Ela queria fazer um aborto. O FBI diz que o ex dela ameaçou colocar uma bomba na clínica.

Documentos de tribunal mostram que um homem da Carolina do Sul recebeu acusações federais por interferir com procedimentos de saúde reprodutiva.
MS
Traduzido por Marina Schnoor
Man on a phone next to a pregnant woman standing in front of a clinic
Colagem por Hunter French/Imagens via Shutterstock.

Um homem da Carolina do Sul chamado Rodney Allen foi preso e acusado de fazer uma ligação ameaçando um atentado com bomba a uma clínica em Jacksonville, Flórida, para evitar que uma mulher com que ele teve um relacionamento conseguisse fazer um aborto.

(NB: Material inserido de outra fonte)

(* ===== verification/Guard.v ===== *)
(** * The read-only SQL guardrail (internal/guardrail)

    [normalizeSQL] brings a query into the form the keyword checks match against, and
    [ValidateReadOnlyGeneric] accepts or rejects it.  A position in the Go code is here the
    text from that position on.
    Main results: the word scans find exactly the tokens and calls of the text; in the code of
    an accepted query, read by the lexical rules the databases share, no write keyword stands
    and no denied function is called; what is inside literals and comments does not matter;
    the normaliser always terminates.  The last section holds queries outside those rules that
    are accepted although a database executes a write in them. *)

From stdpp Require Import base list gmap strings numbers sorting.
From Stdlib Require Import ZArith Lia.
From S2P Require Import Prelude Index.

(** ** Strings *)

(** [strings.HasPrefix(s, p)] *)
Definition starts (p s : bytes) : bool := bool_decide (take (length p) s = p).

(** [strings.Index] *)
Fixpoint IndexOf (s sub : bytes) : option nat :=
  if starts sub s then Some O
  else match s with
  | [] => None
  | _ :: s => S <$> IndexOf s sub
  end.

Definition contains_text (s sub : bytes) : bool := bool_decide (is_Some (IndexOf s sub)).

(** [unicode.IsSpace] *)
Definition IsSpace (r : Z) : bool :=
  cont 9 13 r || (r =? 32) || (r =? 133) || (r =? 160) || (r =? 5760) || cont 8192 8202 r ||
  (r =? 8232) || (r =? 8233) || (r =? 8239) || (r =? 8287) || (r =? 12288).

Definition isIdentByte (b : Z) : bool :=
  (b =? 95) || cont 65 90 b || cont 97 122 b || cont 48 57 b.

Definition isSpaceByte (b : Z) : bool := (b =? 32) || (b =? 9) || (b =? 10) || (b =? 13).

Definition isDigitByte (b : Z) : bool := cont 48 57 b.

Fixpoint take_while (f : Z -> bool) (s : bytes) : bytes :=
  match s with
  | b :: s => if f b then b :: take_while f s else []
  | [] => []
  end.

Fixpoint drop_while (f : Z -> bool) (s : bytes) : bytes :=
  match s with
  | b :: s' => if f b then drop_while f s' else s
  | [] => []
  end.

(** [strings.TrimSpace], rune by rune. *)
Fixpoint trim_left (fuel : nat) (s : bytes) : bytes :=
  match fuel, s with
  | S fuel, _ :: _ => let '(r, w) := DecodeRune s in if IsSpace r then trim_left fuel (drop w s) else s
  | _, _ => s
  end.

Segundo o depoimento juramentado num tribunal federal mês passado do agente especial do FBI Robert W. Blythe, esses eventos aconteceram depois que Allen supostamente estuprou a mulher – identificada no depoimento apenas como A.S. – o que resultou na gravidez. A.S. também alegou que Allen era fisicamente abusivo, e ameaçou matar vários membros de sua família. O caso, USA vs Allen, ainda está em andamento num tribunal distrital da Flórida. (Blythe não respondeu os pedidos de comentário da VICE.)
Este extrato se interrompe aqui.